然而,根据一项 GLSEN对LGBTQ青少年的调查 ,与2019年相比,2021年学校图书馆中与LGBTQ+相关的书籍和资源的获取有所减少。该调查于10月发布。调查显示,在课堂上教授积极的LGBTQ+内容一直是最不常见的课程支持之一,在之前的调查年份中变化不大,2021年的比例也低于2019年。GLSEN是一家倡导为LGBTQ学生建立包容性公立学校的非营利组织。
弗吉尼亚州亚历山大市公立学校学生支持团队执行主任达内尔·桑普森表示,他对跨性别学生定性体验的研究表明,他们非常看重书籍中的代表性。
“他们在书中找到了很多慰藉……那些有像他们一样的孩子——跨性别或非二元性别——的书,甚至只是广泛涉及差异的书籍,对他们来说都意义重大,”桑普森说。

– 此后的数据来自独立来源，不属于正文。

(* ===== verification/TimerCount.v ===== *)
(** [common/xTimerCount.h]: [xTimeCount], which measures the time between its
    construction and its destruction and logs it when it is long.  The clocks are
    arguments: the seconds and nanoseconds [clock_gettime] returns. *)

From S2P Require Import Prelude Cstd.

(** A reading of a clock. *)
Record timespec := MkTimespec { tv_sec : Z; tv_nsec : Z }.

Record xTimeCount := MkTimeCount { _StartTime : Z; _CpuTime : Z; _str : bytes }.

(** [unsigned long]: milliseconds. *)
Definition gettickcount (ts : timespec) : Z := u64 (tv_sec ts * 1000 + tv_nsec ts / 1000000).

Definition xTimeCount_new (obj : bytes) (mono cpu : timespec) : xTimeCount :=
  MkTimeCount (u32 (gettickcount mono)) (u32 (gettickcount cpu)) obj.

(** [~xTimeCount]: the line that is logged, if any; [%d] prints a [uint32_t] as a
    signed number. *)
Definition xTimeCount_destroy (t : xTimeCount) (mono cpu : timespec) : option bytes :=
  let tm := u32 (u64 (gettickcount mono - _StartTime t)) in
  let cputm := u32 (u64 (gettickcount cpu - _CpuTime t)) in
  if (5 <? tm) || (5 <? cputm)
  then Some (cstr (_str t) ++ lit " funcall time:" ++ sdec (i32 tm) ++ lit " cputime:" ++ sdec (i32 cputm) ++ lit " ")
  else None.

(** ** What is measured *)

Definition millis (ts : timespec) : Z := tv_sec ts * 1000 + tv_nsec ts / 1000000.

Lemma u32_u64 z : u32 (u64 z) = u32 z.
Proof. unfold u32, u64. symmetry. apply Znumtheory.Zmod_div_mod; [lia|lia|]. by exists (2 ^ 32). Qed.

(** The counters may wrap around between the readings: what counts is the time
    that went by. *)
Lemma elapsed a b : 0 <= b - a < 2 ^ 32 -> u32 (u64 (u64 b - u32 (u64 a))) = b - a.
Proof.
  intros H. rewrite !u32_u64. unfold u32.
  assert (u64 b mod 2 ^ 32 = b mod 2 ^ 32) as E by apply (u32_u64 b).
  rewrite Zminus_mod, E, Zmod_mod, <- Zminus_mod. by apply Z.mod_small.
Qed.

(** A call is logged exactly when it took six milliseconds or more of either
    clock, with its times when they are below 2^31. *)
Theorem slow_calls_are_logged obj m1 c1 m2 c2 :
  0 <= millis m2 - millis m1 < 2 ^ 31 -> 0 <= millis c2 - millis c1 < 2 ^ 31 ->
  xTimeCount_destroy (xTimeCount_new obj m1 c1) m2 c2 =
    if decide (5 < millis m2 - millis m1 \/ 5 < millis c2 - millis c1)
    then Some (cstr obj ++ lit " funcall time:" ++ sdec (millis m2 - millis m1) ++ lit " cputime:" ++ sdec (millis c2 - millis c1) ++ lit " ")
    else None.
Proof.
  intros Hm Hc. unfold xTimeCount_destroy, xTimeCount_new, gettickcount. cbn [_StartTime _CpuTime _str].
  fold (millis m1) (millis m2) (millis c1) (millis c2). rewrite !elapsed, !i32_id by (unfold is_i32; lia).
  destruct (Z.ltb_spec 5 (millis m2 - millis m1)), (Z.ltb_spec 5 (millis c2 - millis c1)); cbn [orb]; case_decide; try done; lia.
Qed.

(** The time of a call of 25 days is printed as a negative number. *)
Example long_times_are_negative :
  xTimeCount_destroy (xTimeCount_new (lit "f") (MkTimespec 0 0) (MkTimespec 0 0)) (MkTimespec 2147484 0) (MkTimespec 0 0)
  = Some (lit "f funcall time:-2147483296 cputime:0 ").
Proof. vm_compute. reflexivity. Qed.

另一项调查,由 Trevor Project开展,显示接触包容性媒体和了解LGBTQ历史是LGBTQ学生快乐的来源之一。
“那么反过来,如果我们遇到这样的情况——把那些关于像他们一样的人的书籍拿走……那么我们就是在剥夺那种资源,也在剥夺一个机会,一个让学生可能不再感到那么孤独,或者不让他们觉得别人不理解自己的机会,”桑普森说道。
杜兰德质疑这些常常以保护儿童纯真为名实施的禁令,究竟意在保护谁。
“我们说的是哪些孩子?因为年轻人同样会面临逆境,会遭遇种族歧视、性别歧视和成人主义[成人对儿童拥有的权力],”杜兰德说。“而对于那些已经在经历这些事情的人来说,我们实际上又在做些什么来保护他们呢?”